(TASK DESCRIPTION) Please filter the data below down to the lines holding the string "anything".
[Opening SOURCE RECORDS section]
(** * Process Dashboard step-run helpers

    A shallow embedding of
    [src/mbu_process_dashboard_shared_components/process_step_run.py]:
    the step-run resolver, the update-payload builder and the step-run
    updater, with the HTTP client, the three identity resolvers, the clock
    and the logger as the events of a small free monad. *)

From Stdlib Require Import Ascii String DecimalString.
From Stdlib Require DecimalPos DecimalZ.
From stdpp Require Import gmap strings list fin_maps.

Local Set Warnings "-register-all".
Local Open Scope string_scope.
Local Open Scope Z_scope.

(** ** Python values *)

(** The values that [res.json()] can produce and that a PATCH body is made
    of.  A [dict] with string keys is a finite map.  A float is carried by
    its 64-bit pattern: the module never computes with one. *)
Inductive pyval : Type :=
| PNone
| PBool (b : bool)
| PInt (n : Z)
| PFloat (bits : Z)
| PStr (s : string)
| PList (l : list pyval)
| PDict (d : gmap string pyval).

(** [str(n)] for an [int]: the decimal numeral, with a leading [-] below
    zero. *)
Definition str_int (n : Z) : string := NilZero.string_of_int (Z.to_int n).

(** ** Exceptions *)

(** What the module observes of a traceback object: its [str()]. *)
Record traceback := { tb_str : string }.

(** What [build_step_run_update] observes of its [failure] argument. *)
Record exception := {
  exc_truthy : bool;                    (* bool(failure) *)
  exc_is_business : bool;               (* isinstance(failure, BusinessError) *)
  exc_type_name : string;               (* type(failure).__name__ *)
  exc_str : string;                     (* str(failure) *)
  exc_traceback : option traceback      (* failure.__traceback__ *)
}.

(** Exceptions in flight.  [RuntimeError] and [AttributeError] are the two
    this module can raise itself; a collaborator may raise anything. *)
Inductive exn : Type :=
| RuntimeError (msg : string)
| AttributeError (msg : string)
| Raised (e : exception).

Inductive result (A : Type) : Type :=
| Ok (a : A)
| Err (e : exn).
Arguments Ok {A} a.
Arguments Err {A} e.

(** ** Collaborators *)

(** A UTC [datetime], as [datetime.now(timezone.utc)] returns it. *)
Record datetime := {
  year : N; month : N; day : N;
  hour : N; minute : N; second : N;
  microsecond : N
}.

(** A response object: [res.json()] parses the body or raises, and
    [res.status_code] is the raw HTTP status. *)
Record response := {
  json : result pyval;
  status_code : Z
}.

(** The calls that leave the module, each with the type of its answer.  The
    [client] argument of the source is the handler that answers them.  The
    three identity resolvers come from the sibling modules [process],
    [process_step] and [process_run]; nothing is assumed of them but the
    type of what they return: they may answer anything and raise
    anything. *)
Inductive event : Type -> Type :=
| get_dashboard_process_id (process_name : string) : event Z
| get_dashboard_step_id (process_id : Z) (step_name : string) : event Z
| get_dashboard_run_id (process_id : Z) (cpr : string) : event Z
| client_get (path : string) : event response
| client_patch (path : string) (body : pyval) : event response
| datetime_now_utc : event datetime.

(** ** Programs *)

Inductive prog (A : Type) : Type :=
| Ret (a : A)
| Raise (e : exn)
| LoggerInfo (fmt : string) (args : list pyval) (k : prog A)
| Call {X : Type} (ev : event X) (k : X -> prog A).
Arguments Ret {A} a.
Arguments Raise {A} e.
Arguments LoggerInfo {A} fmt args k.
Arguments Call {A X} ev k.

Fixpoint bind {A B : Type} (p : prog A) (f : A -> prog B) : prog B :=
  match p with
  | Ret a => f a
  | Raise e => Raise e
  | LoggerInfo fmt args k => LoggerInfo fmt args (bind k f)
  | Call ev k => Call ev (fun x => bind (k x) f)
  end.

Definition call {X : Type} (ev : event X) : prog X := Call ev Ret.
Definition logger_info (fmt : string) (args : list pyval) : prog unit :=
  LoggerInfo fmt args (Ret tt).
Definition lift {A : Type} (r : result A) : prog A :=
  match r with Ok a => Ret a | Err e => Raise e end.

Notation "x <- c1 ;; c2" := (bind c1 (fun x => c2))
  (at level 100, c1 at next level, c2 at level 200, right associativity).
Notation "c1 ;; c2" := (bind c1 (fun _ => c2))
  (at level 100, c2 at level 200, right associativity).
[Closing SOURCE RECORDS section]
(REPLY)
    this module can raise itself; a collaborator may raise anything. *)
    type of what they return: they may answer anything and raise
    anything. *)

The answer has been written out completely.